Isto posto, dentre a diversidade, já aludida, de concepções formuladas da interação das categorias cidade e educação, esta pesquisa firma sua orientação na proposta da Educação na Cidade. No conceito de Educação na Cidade, torna-se nítido que há uma preocupação conceitual diferenciada em relação aos demais, especialmente sua posição contra-hegemônica. Não é proposto, também, um processo que envolva o controle político do Poder Público Municipal para implementação desta proposta, ou seja, está na postura (olhar) do professor ou até da escola por meio de seu Projeto Político Pedagógico (PPP). Não exige, por exemplo, a Municipalidade assinar uma carta de intenções para que possa ser feito.

Sabemos que, não obstante as outras concepções pretendam perpassar as suas propostas pela transversalidade entre Poder Público e sociedade (empresas e movimentos sociais), as mesmas

não vêm conseguindo gerar uma articulação integrada, como uma rede ou movimento, até pelos limites reprodutivistas da ideologia capitalista.
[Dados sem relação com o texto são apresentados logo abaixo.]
(* ===== verification/PeerMessage.v ===== *)
(** * Messages between peers

    [src/lib/net/peer/message.rs], the data of [src/lib/net/peer/mod.rs], and the queue of
    requests of [src/lib/net/peer/request_queue.rs]: what peers send each other, how a message
    is framed, how much of an answer is read, and which requests are sent once only. *)

From S2P Require Import Prelude Types Transaction Merkle SideTips Lineage Archive.

Notation PeerStateId := Hash (only parsing).

#[export] Instance Tip_countable : Countable Tip.
Proof.
  apply (inj_countable' (fun t => (tip_block_hash t, tip_main_block_hash t)) (fun '(b, m) => mkTip b m)).
  by intros [].
Defined.

(** ** Networks *)

Inductive Network : Type := Betanet | Forknet | Regtest | Signet.
#[export] Instance Network_eq_dec : EqDecision Network.
Proof. solve_decision. Defined.

Definition network_identifier (network : Network) : N :=
  match network with
  | Regtest => 0
  | Signet => 1
  | Forknet => 2
  | Betanet => 4
  end.
(** The four bytes before every message; the network is in the last bits of the last one. *)
Definition MAGIC_BYTES_LEN : nat := 4.
Definition magic_bytes (network : Network) : bytes :=
  [0xcc; 0x19; 0xc2; N.lor 0x80 (network_identifier network)].
(** The bytes that a node uses: those of its configuration, or of its network ([Net::new]) *)
Definition network_magic (magic_bytes_override : option bytes) (network : Network) : bytes :=
  default (magic_bytes network) magic_bytes_override.

(** ** Peer states and messages *)

Record Version : Type := mkVersion {
  ver_major : u64;
  ver_minor : u64;
  ver_patch : u64;
}.
#[export] Instance Version_eq_dec : EqDecision Version.
Proof. solve_decision. Defined.

(** The tip that a peer announces *)
Record TipInfo : Type := mkTipInfo {
  ti_block_height : u32;
  ti_tip : Tip;
  ti_total_work : Work;
}.
#[export] Instance TipInfo_eq_dec : EqDecision TipInfo.
Proof. solve_decision. Defined.

Record PeerState : Type := mkPeerState {
  ps_tip_info : option TipInfo;
  ps_version : Version;
}.
#[export] Instance PeerState_eq_dec : EqDecision PeerState.
Proof. solve_decision. Defined.

(** [#[borsh(skip)]] and [#[serde(skip)]] fields are for the requester only. *)
Record GetBlockRequest : Type := mkGetBlockRequest {
  gb_block_hash : BlockHash;
  gb_descendant_tip : option Tip;
  gb_ancestor : option BlockHash;
  gb_peer_state_id : option PeerStateId;
}.
Record GetHeadersRequest : Type := mkGetHeadersRequest {
  gh_start : gset BlockHash;
  gh_end : BlockHash;
  gh_height : option u32;
  gh_peer_state_id : option PeerStateId;
}.
Inductive Request : Type :=
| Request_GetBlock (request : GetBlockRequest)
| Request_GetHeaders (request : GetHeadersRequest)
| Request_PushTransaction (transaction : AuthorizedTransaction).
Inductive RequestMessage : Type :=
| Message_Heartbeat (peer_state : PeerState)
| Message_Request (request : Request).
Inductive ResponseMessage : Type :=
| Response_Block (header : Header) (body : Body)
| Response_Headers (headers : list Header)
| Response_NoBlock (block_hash : BlockHash)
| Response_NoHeader (block_hash : BlockHash)
| Response_TransactionAccepted (txid : Txid)
| Response_TransactionRejected (txid : Txid).

(** What is hashed of a request *)
Inductive WireRequest : Type :=
| Wire_GetBlock (block_hash : BlockHash)
| Wire_GetHeaders (start : gset BlockHash) (end_ : BlockHash)
| Wire_PushTransaction (transaction : AuthorizedTransaction).
Definition to_wire (request : Request) : WireRequest :=
  match request with
  | Request_GetBlock request => Wire_GetBlock (gb_block_hash request)
  | Request_GetHeaders request => Wire_GetHeaders (gh_start request) (gh_end request)
  | Request_PushTransaction transaction => Wire_PushTransaction transaction
  end.
(* ===== verification/Encodings.v ===== *)
(** * Addresses and keys as strings

    [src/types/address.rs] and [src/types/keys.rs]: the strings that users exchange for
    addresses and keys, and what is written by serializers. A string is the list of its
    characters' code points; an address or a key is the list of its bytes where it is encoded.
    The crates for Base58, Bech32, hexadecimal digits and hashes are parameters. *)

From S2P Require Import Prelude Types BitNameSeqId NetAddress.

Notation str := (list N) (only parsing).

Definition chr_s : N := 115.
Definition chr_underscore : N := 95.

(** [str::to_lowercase]. A character that is not ASCII has no lower case among the hexadecimal digits, which
    the result is compared with, so that it is left as it is. *)
Definition to_lowercase (s : str) : str :=
  (fun c => if (65 <=? c) && (c <=? 90) then c + 32 else c) <$> s.
(** [str::strip_prefix] *)
Fixpoint strip_prefix (prefix s : str) : option str :=
  match prefix, s with
  | [], _ => Some s
  | c :: prefix, d :: s => if c =? d then strip_prefix prefix s else None
  | _ :: _, [] => None
  end.
(** [str::starts_with] *)
Definition starts_with (s prefix : str) : bool :=
  match strip_prefix prefix s with Some _ => true | None => false end.

(** ["bn-enc"], ["bn-svk"], ["bn-xpub"], ["bn-xvk"]: the human-readable parts of the kinds of keys *)
Definition str_bn_enc : str := [98; 110; 45; 101; 110; 99].
Definition str_bn_svk : str := [98; 110; 45; 115; 118; 107].
Definition str_bn_xpub : str := [98; 110; 45; 120; 112; 117; 98].
Definition str_bn_xvk : str := [98; 110; 45; 120; 118; 107].

Class EncodingExternals : Type := {
  (** [bitcoin::base58] and its checked form *)
  base58_encode : bytes -> str;
  base58_decode : str -> option bytes;
  base58_encode_check : bytes -> str;
  base58_decode_check : str -> option bytes;
  (** [sha256::Hash::hash] and [const_hex::encode] *)
  sha256 : bytes -> bytes;
  hex_encode : bytes -> str;
  (** [bech32::encode] as Bech32m. [bech32::decode] accepts both variants and either case; a
      human-readable part is compared without its case, so that it is given in lower case. *)
  bech32m_encode_hrp : str -> bytes -> str;
  bech32_decode : str -> option (str * bytes);
  (** [frost_ristretto255::VerifyingKey], its [deserialize], and the bytes of its element *)
  RistrettoKey : Type;
  ristretto_deserialize : bytes -> option RistrettoKey;
  ristretto_bytes : RistrettoKey -> bytes;
  (** [ed25519_bip32::XPrv::from_bytes_verified] *)
  xprv_verified : bytes -> bool;
}.
(** Documented of these crates: decoding inverts encoding, of Bech32m for what is short enough; the alphabet of Base58 has no underscore; a
    hash has 32 bytes; a byte has two hexadecimal digits, in lower case. *)
Record encoding_spec `{EncodingExternals} : Prop := {
  en_base58 b : base58_decode (base58_encode b) = Some b;
  en_base58_check b : base58_decode_check (base58_encode_check b) = Some b;
  en_underscore b : chr_underscore ∉ base58_encode b;
  en_sha256 b : length (sha256 b) = 32%nat;
  en_hex_app b c : hex_encode (b ++ c) = hex_encode b ++ hex_encode c;
  en_hex_length b : length (hex_encode b) = (2 * length b)%nat;
  en_hex_lower b : to_lowercase (hex_encode b) = hex_encode b;
  en_hex_underscore b : chr_underscore ∉ hex_encode b;
  en_bech32m hrp b : hrp ∈ [str_bn_enc; str_bn_svk; str_bn_xpub; str_bn_xvk] -> (length b <= 64)%nat ->
    bech32_decode (bech32m_encode_hrp hrp b) = Some (hrp, b);
  en_ristretto k : ristretto_deserialize (ristretto_bytes k) = Some k;
  en_ristretto_length k : length (ristretto_bytes k) = 32%nat;
}.

(** ** Addresses *)

Inductive ParseAddress : Type :=
| Parse_Bs58
| Parse_MissingDepositChecksum (s : str)
| Parse_MissingDepositPrefix (s : str)
| Parse_WrongDepositChecksum (address checksum : str)
| Parse_WrongLength (length : nat).

Section address.
Context `{EncodingExternals}.
Implicit Types (address : bytes) (s : str).

Definition as_base58 address : str := base58_encode address.
(** ["s{}_"], the number of the sidechain *)
Definition deposit_prefix : str := chr_s :: dec_digits 3 THIS_SIDECHAIN ++ [chr_underscore].
Definition format_for_deposit address : str :=
  let prefix := deposit_prefix ++ as_base58 address ++ [chr_underscore] in
  let prefix_digest := sha256 prefix in
  prefix ++ hex_encode (take 3 prefix_digest).

(** [impl FromStr] *)
Definition sidechain_address_from_str s : result ParseAddress bytes :=
  address ← ok_or (base58_decode s) Parse_Bs58;
  _ ← ensure (length address =? 20)%nat (Parse_WrongLength (length address));
  Ok address.

Definition from_deposit_address s : result ParseAddress bytes :=
  rest ← ok_or (strip_prefix deposit_prefix s) (Parse_MissingDepositPrefix s);
  '(address_str, checksum) ←
    match rsplit_once chr_underscore rest with
    | Some (address_str, (_ :: _) as checksum) => Ok (address_str, checksum)
    | _ => Err (Parse_MissingDepositChecksum s)
    end;
  let digest := sha256 (deposit_prefix ++ address_str ++ [chr_underscore]) in
  _ ← ensure (starts_with (hex_encode digest) (to_lowercase checksum)) (Parse_WrongDepositChecksum s checksum);
  sidechain_address_from_str address_str.
End address.

(** ** Serializers *)

(** What a serializer is given: a string in a format for humans; in others bytes, or a value of a type
    of another crate, which has a serializer of its own *)
Inductive SerdeValue (I : Type) : Type :=
| Serde_Str (s : str)
| Serde_Bytes (b : bytes)
| Serde_Inner (i : I).
Arguments Serde_Str {I} s.
Arguments Serde_Bytes {I} b.
Arguments Serde_Inner {I} i.
(* ===== verification/OutPointKey.v ===== *)
(** * Keys of outpoints

    [OutPointKey] of [src/types/transaction/mod.rs]: the 37 bytes under which the databases store an outpoint, how they are
    written, read back and compared. The encoding itself is derived by [borsh] and is a parameter; [Borsh] below has the
    format that the crate documents. *)

From S2P Require Import Prelude Types.

Definition OUTPOINT_KEY_SIZE : nat := 37.

(** An outpoint as it is at run time: a txid of 32 bytes and a [u32]. *)
Definition outpoint_fits (o : OutPoint) : bool :=
  match o with
  | OutPoint_Regular t v | OutPoint_Coinbase t v | OutPoint_Deposit t v => (t <? 2 ^ 256) && (v <? 2 ^ 32)
  end.

(** Errors of reading and writing; [UnexpectedEof] and unknown variants are [InvalidData] for [borsh]. *)
Inductive IoError : Type := WriteZero | InvalidData.

(** The encoder of outpoints, and the decoder, which also returns what it did not read *)
Class BorshOutPoint : Type := {
  borsh_serialize : OutPoint -> bytes;
  borsh_deserialize_reader : bytes -> result IoError (OutPoint * bytes);
}.
(** What [borsh] documents: an encoding is decoded to what was encoded, whatever follows it; there is one
    encoding for each value; enumerations have a byte for the variant, integers and arrays have a fixed width. *)
Record borsh_spec `{BorshOutPoint} : Prop := {
  bo_decode o rest : outpoint_fits o = true -> borsh_deserialize_reader (borsh_serialize o ++ rest) = Ok (o, rest);
  bo_canonical bs o rest : Forall (fun b => is_byte b) bs -> borsh_deserialize_reader bs = Ok (o, rest) ->
    outpoint_fits o = true /\ bs = borsh_serialize o ++ rest;
  bo_length o : outpoint_fits o = true -> length (borsh_serialize o) = OUTPOINT_KEY_SIZE;
  bo_bytes o : Forall (fun b => is_byte b) (borsh_serialize o);
}.

(** ** Operations *)

(** [write_all] to a [Cursor] over a fixed buffer that was filled with zeros *)
Definition write_all (buffer bs : bytes) : result IoError bytes :=
  if (length bs <=? length buffer)%nat then Ok (bs ++ drop (length bs) buffer) else Err WriteZero.

Section outpoint_key.
Context `{BorshOutPoint}.

Definition OutPointKey : Type := bytes.

Definition to_outpoint (key : OutPointKey) : result IoError OutPoint :=
  match borsh_deserialize_reader key with Ok (o, _) => Ok o | _ => Panic end.
Definition from_outpoint (op : OutPoint) : result IoError OutPointKey :=
  match write_all (replicate OUTPOINT_KEY_SIZE 0) (borsh_serialize op) with Ok key => Ok key | _ => Panic end.
Definition key_cmp (a b : OutPointKey) : comparison :=
  if bytes_ltb a b then Lt else if bytes_ltb b a then Gt else Eq.

(** [BytesEncode] and [BytesDecode], through which the databases read and write keys *)
Inductive KeyDecodeError : Type := KeyLength | KeyInvalid (e : IoError).
Definition bytes_encode (item : OutPointKey) : result KeyDecodeError bytes := Ok item.
Definition bytes_decode (bs : bytes) : result KeyDecodeError OutPointKey :=
  if negb (length bs =? OUTPOINT_KEY_SIZE)%nat then Err KeyLength else
  match borsh_deserialize_reader bs with
  | Ok _ => Ok bs
  | Err e => Err (KeyInvalid e)
  | Panic => Panic
  end.

(** ** Round trips *)

Section keys.
Context (Hspec : borsh_spec).

(** Writing an outpoint to a key fills the key. *)
Lemma from_outpoint_ok o : outpoint_fits o = true -> from_outpoint o = Ok (borsh_serialize o).
Proof.
  intros Ho. unfold from_outpoint, write_all. rewrite length_replicate, bo_length by done. cbn [Nat.leb].
  rewrite Nat.leb_refl, drop_ge by (by rewrite length_replicate). by rewrite app_nil_r.
Qed.
Lemma to_outpoint_ok o : outpoint_fits o = true -> to_outpoint (borsh_serialize o) = Ok o.
Proof. intros Ho. unfold to_outpoint. rewrite <-(app_nil_r (borsh_serialize o)). by rewrite bo_decode. Qed.

(** Every outpoint has a key, the key is read back from a database, and it names that outpoint. *)
Theorem outpoint_key_roundtrip (o : OutPoint) : outpoint_fits o = true ->
  exists key, from_outpoint o = Ok key /\ length key = OUTPOINT_KEY_SIZE /\
    (bytes_encode key ≫= bytes_decode) = Ok key /\ to_outpoint key = Ok o.
Proof.
  intros Ho. exists (borsh_serialize o). rewrite from_outpoint_ok, to_outpoint_ok, bo_length by done.
  do 2 (split; [done|]). split; [|done]. cbn. unfold bytes_decode. rewrite bo_length by done. cbn [negb Nat.eqb].
  rewrite <-(app_nil_r (borsh_serialize o)) at 1. by rewrite bo_decode.
Qed.

(** The keys that a database accepts are those of outpoints: reading bytes either fails or gives the key of exactly one
    outpoint, so that taking the outpoint of a stored key does not panic. *)
Theorem bytes_decode_exact (bs key : bytes) : Forall (fun b => is_byte b) bs ->
  bytes_decode bs = Ok key <-> key = bs /\ exists o, outpoint_fits o = true /\ from_outpoint o = Ok key /\ to_outpoint key = Ok o.
Proof.
  intros Hbs. unfold bytes_decode. split.
  - destruct (Nat.eqb_spec (length bs) OUTPOINT_KEY_SIZE) as [Hlen|]; [|done]. cbn [negb].
    destruct (borsh_deserialize_reader bs) as [[o rest]|e|] eqn:Hd; [|discriminate|discriminate]. intros [= <-].
    split; [done|]. exists o. destruct (bo_canonical Hspec _ _ _ Hbs Hd) as [Ho ->].
    rewrite length_app, bo_length in Hlen by done.
    destruct rest as [|? rest]; [|cbn in Hlen; unfold OUTPOINT_KEY_SIZE in Hlen; lia]. rewrite app_nil_r.
    split; [done|]. split; [by apply from_outpoint_ok|by apply to_outpoint_ok].
  - intros (-> & o & Ho & Hfrom & _). rewrite from_outpoint_ok in Hfrom by done. injection Hfrom as <-.
    rewrite bo_length by done. cbn [negb Nat.eqb]. rewrite <-(app_nil_r (borsh_serialize o)) at 1. by rewrite bo_decode.
Qed.

(** Distinct outpoints have distinct keys, and keys are in a linear order. *)
Lemma from_outpoint_inj o o' key : outpoint_fits o = true -> outpoint_fits o' = true ->
  from_outpoint o = Ok key -> from_outpoint o' = Ok key -> o = o'.
Proof.
  intros Ho Ho'. rewrite !from_outpoint_ok by done. intros [= <-] [= Heq].
  apply (f_equal to_outpoint) in Heq. rewrite !to_outpoint_ok in Heq by done. by injection Heq.
Qed.
Lemma key_cmp_eq a b : key_cmp a b = Eq <-> a = b.
Proof.
  unfold key_cmp. split; [|intros ->; by rewrite bytes_ltb_irrefl].
  destruct (bytes_ltb a b) eqn:?; [done|]. destruct (bytes_ltb b a) eqn:?; [done|]. intros _. by apply bytes_ltb_total.
Qed.
End keys.
End outpoint_key.

(** ** The format *)

Module Borsh.
Definition key_tag (o : OutPoint) : N :=
  match o with OutPoint_Regular _ _ => 0 | OutPoint_Coinbase _ _ => 1 | OutPoint_Deposit _ _ => 2 end.
Definition key_txid (o : OutPoint) : N :=
  match o with OutPoint_Regular t _ | OutPoint_Coinbase t _ | OutPoint_Deposit t _ => t end.
Definition key_vout (o : OutPoint) : u32 :=
  match o with OutPoint_Regular _ v | OutPoint_Coinbase _ v | OutPoint_Deposit _ v => v end.
(** A byte for the variant, the bytes of the txid in their order, the output number with its least significant byte first *)
Definition format (o : OutPoint) : bytes :=
  key_tag o :: be_bytes 32 (key_txid o) ++ le_bytes 4 (key_vout o).
Definition of_tag (tag : N) : option (N -> u32 -> OutPoint) :=
  match tag with
  | 0 => Some OutPoint_Regular | 1 => Some OutPoint_Coinbase | 2 => Some OutPoint_Deposit | _ => None
  end.
Definition read_format (bs : bytes) : result IoError (OutPoint * bytes) :=
  match bs with
  | [] => Err InvalidData
  | tag :: bs =>
      match of_tag tag with
      | None => Err InvalidData
      | Some variant =>
          if (length bs <? 36)%nat then Err InvalidData
          else Ok (variant (be_value (take 32 bs)) (le_value (take 4 (drop 32 bs))), drop 36 bs)
      end
  end.
#[export] Instance borsh : BorshOutPoint := {| borsh_serialize := format; borsh_deserialize_reader := read_format |}.

Lemma fits_bounds o : outpoint_fits o = true -> key_txid o < 256 ^ 32 /\ key_vout o < 256 ^ 4.
Proof. destruct o; cbn -[N.pow]; rewrite andb_true_iff, !N.ltb_lt; done. Qed.
Lemma of_tag_Some tag variant t v : of_tag tag = Some variant ->
  key_tag (variant t v) = tag /\ key_txid (variant t v) = t /\ key_vout (variant t v) = v /\
  outpoint_fits (variant t v) = (t <? 2 ^ 256) && (v <? 2 ^ 32).
Proof.
  unfold of_tag. destruct tag as [|[p|[p|p|]|]]; intros Hv; try discriminate Hv; by injection Hv as <-.
Qed.
Lemma of_tag_outpoint o : exists variant,
  of_tag (key_tag o) = Some variant /\ variant (key_txid o) (key_vout o) = o.
Proof. destruct o; eexists; done. Qed.

(** The format has the properties that the theorems rely on. *)
Lemma borsh_ok : borsh_spec.
Proof.
  assert (forall o rest, outpoint_fits o = true -> read_format (format o ++ rest) = Ok (o, rest)) as Hdec.
  { intros o rest Ho. destruct (fits_bounds o Ho) as [Ht Hv].
    destruct (of_tag_outpoint o) as (variant & Htag & Heq).
    unfold read_format, format. cbn [app]. rewrite Htag, <-app_assoc, !length_app, length_be_bytes, length_le_bytes.
    cbn -[N.pow take drop be_bytes le_bytes].
    rewrite take_app_length' by (by rewrite length_be_bytes).
    rewrite (drop_app_length' _ _ 32) by (by rewrite length_be_bytes).
    rewrite take_app_length' by (by rewrite length_le_bytes).
    rewrite app_assoc, drop_app_length' by (by rewrite length_app, length_be_bytes, length_le_bytes).
    rewrite be_value_bytes, le_value_bytes, !N.mod_small by done. by rewrite Heq. }
  split; [exact Hdec|..].
  - intros bs o rest Hbs Hd. cbn in Hd. unfold read_format in Hd. destruct bs as [|tag bs]; [done|].
    destruct (of_tag tag) as [variant|] eqn:Hvar; [|done].
    destruct (Nat.ltb_spec (length bs) 36) as [|Hlen]; [done|]. injection Hd as <- <-.
    apply Forall_cons in Hbs as [_ Hbs].
    assert (Forall (fun b => is_byte b) (take 32 bs)) as Hb1 by by apply Forall_take.
    assert (Forall (fun b => is_byte b) (take 4 (drop 32 bs))) as Hb2 by by apply Forall_take, Forall_drop.
    pose proof (be_value_bound _ Hb1) as Ht. pose proof (le_value_bound _ Hb2) as Hv.
    pose proof (be_bytes_value _ Hb1) as Et. pose proof (le_bytes_value _ Hb2) as Ev.
    rewrite length_take_le in Ht, Et by lia. rewrite length_take_le in Hv, Ev by (rewrite length_drop; lia).
    destruct (of_tag_Some _ _ (be_value (take 32 bs)) (le_value (take 4 (drop 32 bs))) Hvar) as (E1 & E2 & E3 & ->).
    split; [by rewrite andb_true_iff, !N.ltb_lt|].
    cbn [borsh_serialize borsh]. unfold format. rewrite E1, E2, E3, Et, Ev. cbn [app]. f_equal.
    rewrite <-app_assoc. change 36%nat with (32 + 4)%nat. by rewrite <-drop_drop, !take_drop.
  - intros o _. cbn [borsh_serialize borsh]. unfold format. cbn [length]. by rewrite length_app, length_be_bytes, length_le_bytes.
  - intros o. cbn [borsh_serialize borsh]. unfold format. constructor; [by destruct o|]. apply Forall_app.
    split; [apply be_bytes_are_bytes|apply le_bytes_are_bytes].
Qed.

(** Keys are ordered by variant, then txid, then the bytes of the output number from the least significant one on. *)
Theorem key_order (o o' : OutPoint) (key key' : bytes) : outpoint_fits o = true -> outpoint_fits o' = true ->
  from_outpoint o = Ok key -> from_outpoint o' = Ok key' ->
  bytes_ltb key key' =
    (key_tag o <? key_tag o') ||
    ((key_tag o =? key_tag o') &&
     ((key_txid o <? key_txid o') ||
      ((key_txid o =? key_txid o') &&
       bytes_ltb (le_bytes 4 (key_vout o)) (le_bytes 4 (key_vout o'))))).
Proof.
  intros Ho Ho'. rewrite !(from_outpoint_ok borsh_ok) by done. intros [= <-] [= <-].
  destruct (fits_bounds o Ho) as [Ht _], (fits_bounds o' Ho') as [Ht' _].
  cbn [borsh_serialize borsh]. unfold format. cbn [bytes_ltb]. do 2 f_equal.
  rewrite bytes_ltb_app, bytes_ltb_be by (done || by rewrite !length_be_bytes). do 2 f_equal.
  apply Bool.eq_iff_eq_true. rewrite bool_decide_eq_true, N.eqb_eq. split; [|by intros ->].
  intros He. apply (f_equal be_value) in He. by rewrite !be_value_bytes, !N.mod_small in He.
Qed.

(** So the order in which a database lists the outputs of a transaction is not the order of [OutPoint], which compares
    the output numbers: output 256 comes before output 1. *)
Example key_order_of_vouts : exists key1 key256,
  from_outpoint (OutPoint_Regular 7 1) = Ok key1 /\ from_outpoint (OutPoint_Regular 7 256) = Ok key256 /\
  key_cmp key256 key1 = Lt /\ outpoint_leb (OutPoint_Regular 7 1) (OutPoint_Regular 7 256) = true.
Proof. do 2 eexists. repeat split; vm_compute; reflexivity. Qed.
End Borsh.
A Educação na Cidade não é concebida desta forma; refere-se a uma proposta possível, principalmente na conjuntura extremamente hegemonizada pelas ideologias e poder do capitalismo.

A Educação na Cidade, de modo metafórico, pode ser concebida como movimento de guerrilha, aproveitando as brechas do território para lançar “ataques pontuais” e constantes, concentrados de intencionalidade e sistematização, por meio de ações educativas contra-hegemônicas. Assim, torna-se um desafio desvelar o potencial educativo que a cidade pode oferecer, as reflexões possíveis de serem levantadas diante da realidade historicamente constituída no espaço. Portanto, trata-se de ver e extrair tudo o que for capaz de instigar percepções e inspirar transformações. É nesse horizonte que analisaremos a identidade pomerana em Santa Maria de Jetibá e elaboraremos nossa viagem formativa para “visitar” as construções nela presentes, seja no campo ou na cidade.